Chez UBS, la banque d'investissement n'offre de services qu'aux clients. Il y a longtemps qu'elle n'opère plus pour compte propre.

«Malgré une digitalisation de plus en plus poussée,
le service retail exige une vraie proximité.»
La gestion de fortune s'exporte bien. Votre entité Wealth Management Americas génère presque autant de revenus que le reste de la gestion de fortune. Avec toutefois des marges beaucoup plus faibles. Pourquoi?

Aux Etats-Unis, le modèle d'affaires est très différent de ce qu'il est dans le reste du monde. C'est celui du «financial advisor» très personnalisé – donc plus onéreux – et essentiellement centré sur les transactions mobilières. En Suisse par exemple, la gestion de fortune s'entend dans un sens plus large et inclut aussi bien des transactions immobilières que mobilières.

En comparaison internationale, les services retail d'UBS sont de qualité.
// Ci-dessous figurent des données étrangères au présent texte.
(** * Worked examples *)

Lemma ListObjects_hides_trash_witness :
  let w := set_w_be (<["one" := <[".trash/1/old" := "x"]> {[ "a" := "1" ]}]> ex_backend) ex_world in
  let out := @Objects.ListObjects ex_env _ ex_services ctx_alice "b1" "" "" "" 100 w in
  exists l, fst out = inr l /\ map Objects.od_Key (Objects.old_Data l) = ["a"] /\
    Forall (fun o => HasPrefix (Objects.od_Key o) ".trash/" = false) (Objects.old_Data l).
Proof.
  intros w out. destruct (fst out) as [e|l] eqn:E; [exfalso; vm_compute in E; discriminate|].
  exists l. split; [done|]. split.
  - assert (match fst out with inr l => map Objects.od_Key (Objects.old_Data l) | inl _ => [] end
            = ["a"]) as H by (vm_compute; reflexivity).
    by rewrite E in H.
  - refine (proj1 (ListObjects_hides_trash (ENV := ex_env) ex_services ctx_alice "b1" "" "" ""
      100 w l (snd out) _)).
    rewrite <- E. apply surjective_pairing.
Defined.

Definition ex_row : TrashItem :=
  mkTrashItem "id1" "b1" "o1" "a.txt" (Objects.trashKeyOf 1000000000 "a.txt") 5 1000000000
    (1000000000 + Objects.trashRetention) None.

(** An object that was trashed a second before is in the trash twice. *)
Definition trashed_before : World MemB :=
  set_w_be (<["one" := <[Objects.trashKeyOf 0 "a.txt" := "older"]> (objects_of ex_backend "one")]> ex_backend) ex_world.
Lemma trash_restore_roundtrip_witness :
  let w1 := snd (@Objects.DeleteObjects ex_env _ ex_services ctx_alice "b1" ["a.txt"] false trashed_before) in
  let w2 := snd (@Objects.RestoreObject ex_env _ ex_services ctx_alice "b1" "id1" w1) in
  objects_of (w_be w1) "one" !! "a.txt" = None /\
  forall bkt, objects_of (w_be w2) bkt = objects_of (w_be trashed_before) bkt.
Proof.
  intros w1 w2.
  refine (trash_restore_roundtrip (ENV := ex_env) ex_services objects_of ctx_alice "b1" "a.txt"
            trashed_before w1 w2 (bucket_of "b1" "o1" "p1" "one") ex_row _ _ _ _ _ _ _);
    vm_compute; reflexivity.
Defined.

(** The same deployment with an object of org o2's bucket b2 in the trash. *)
Definition foreign_trash : TrashItem :=
  mkTrashItem "t2" "b2" "o2" "y" ".trash/7/y" 3 7 8 None.
Definition ex_trash_world : World MemB :=
  mkWorld (set_trash [foreign_trash] ex_db)
    (<["two" := {[ ".trash/7/y" := "abc" ]}]> ex_backend) ∅ 0 [].

(** Trash entries are not tied to the bucket of the request.  Alice of org
    o1, through her own bucket b1, purges a trash entry of org o2: the call
    succeeds, the entry is gone, and o2's trashed object is left behind in its
    bucket, no longer restorable and never purged. *)
Theorem PurgeObject_takes_foreign_entry :
  let out := @Objects.PurgeObject ex_env _ ex_services ctx_alice "b1" "t2" ex_trash_world in
  fst out = inr tt /\ trash (w_db (snd out)) = [] /\
  objects_of (w_be (snd out)) "two" !! ".trash/7/y" = Some "abc".
Proof. intros out. repeat split; vm_compute; reflexivity. Qed.

(** The trash listing is not scoped to the tenant: alice of org o1 reads the
    trash of org o2's bucket. *)
Theorem ListTrash_shows_foreign_bucket :
  fst (@Objects.ListTrash ex_env _ ctx_alice "b2" ex_trash_world) =
  inr [Objects.mkTrashDTO "t2" "y" 3 7 8].
Proof. vm_compute. reflexivity. Qed.
Definition run_member_op (ctx : Ctx) (user : str) (op : MemberOp) : M (World B) Error unit :=
  match op with
  | OpChangeRole role => Members.ChangeMemberRole s ctx user role
  | OpRemove => Members.RemoveMember s ctx user
  end.

(** The guard compares the id as the request spells it; it can be trusted for an id in
    the database's spelling, or when two owners are there. *)
Definition guarded_id org (user : str) (d : DB) : Prop :=
  canonical user \/ 2 <= length (where_ Members.is_owner (Store.member_rows org d)).

(** Passing the guard means an owner other than the target is there. *)
Lemma guardLastOwner_passed org user (w : World B) w1 :
  env_fault (db_tick (w_db w)) = None ->
  Members.guardLastOwner org user w = (inr tt, w1) -> guarded_id org user (w_db w) ->
  NoDup (map Store.m_UserID (Store.member_rows org (w_db w))) -> has_owner org (w_db w) ->
  tables (w_db w1) = tables (w_db w) /\
  exists m, m ∈ Store.member_rows org (w_db w) /\ Members.is_owner m = true /\
    Store.m_UserID m <> env_as_uuid user.
Proof.
  intros Hok H Hid Hnd (m0 & Hm0 & Hown0).
  unfold Members.guardLastOwner, bind, attempt, db, zoom, Store.ListMembers, mapErr, query, stmt in H.
  cbv beta iota zeta in H. rewrite Hok in H. cbv beta iota in H.
  change (Store.member_rows org (set_db_tick (S (db_tick (w_db w))) (w_db w)))
    with (Store.member_rows org (w_db w)) in H.
  unfold guarded_id in Hid. set (rows := Store.member_rows org (w_db w)) in *.
  assert (Hperm : where_ Members.is_owner (asc Store.m_CreatedAt rows) ≡ₚ
                  where_ Members.is_owner rows).
  { apply where_perm, order_by_perm. }
  rewrite (Permutation_length Hperm) in H.
  destruct (length (where_ Members.is_owner rows) <=? 1)%nat eqn:El; cbn [andb] in H.
  - apply Nat.leb_le in El. destruct Hid as [Hcan|]; [|lia].
    destruct (exists_ _ _) eqn:Ex; [done|]. unfold ret in H. injection H as <-.
    split; [done|]. exists m0. split; [done|]. split; [done|]. rewrite Hcan. intros Heq.
    rewrite exists_false in Ex. specialize (Ex m0). rewrite Hperm, where_elem in Ex.
    specialize (Ex (conj Hm0 Hown0)). cbn in Ex. by rewrite Heq, eqb_refl_str in Ex.
  - unfold ret in H. injection H as <-. split; [done|]. apply Nat.leb_gt in El.
    by apply other_owner.
Qed.

Lemma RemoveMember_keeps org user d r d' m :
  Store.RemoveMember org user d = (r, d') -> m ∈ Store.member_rows org d ->
  Store.m_UserID m <> env_as_uuid user ->
  exists m', m' ∈ Store.member_rows org d' /\ Store.m_Role m' = Store.m_Role m.
Proof.
  intros H Hm Hne. unfold Store.RemoveMember in H.
  assert (users d' = users d /\
    (members d' = members d \/ members d' = del_rows (Store.is_member org (env_as_uuid user)) (members d)))
    as [Hu Hms].
  { destruct r as [e|u]; [apply stmt_inl in H as ->; auto|].
    apply exec_inr in H as ->. auto. }
  destruct (row_survives org d d' m Hm Hu) as (m' & H1 & _ & H2); [|eauto].
  intros om Hom Ho Hus Hr. exists om. split; [|done]. destruct Hms as [->| ->]; [done|].
  apply where_elem. split; [done|]. apply negb_true_iff. unfold Store.is_member.
  apply andb_false_iff. right. apply eqb_false_str. congruence.
Qed.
Pourquoi ce type de services ne s'exporte-t-il pas?

Malgré une digitalisation de plus en plus poussée, le service retail exige une vraie proximité avec un réseau dense d'agences qui demandent un investissement immobilier et en personnel considérable. En Suisse, UBS opère avec environ 280 agences pour 8 millions d'habitants. Si la banque envisageait d’offrir le même type de services en Allemagne et sur la base du même ratio, je vous laisse imaginer l'investissement nécessaire. Sans compter que les banques allemandes occupent bien un terrain qui est dès lors difficile à conquérir. En comparaison, la gestion de fortune est beaucoup moins gourmande. UBS opère avec 23 points de vente à Genève pour le retail banking et seulement deux pour la gestion de fortune.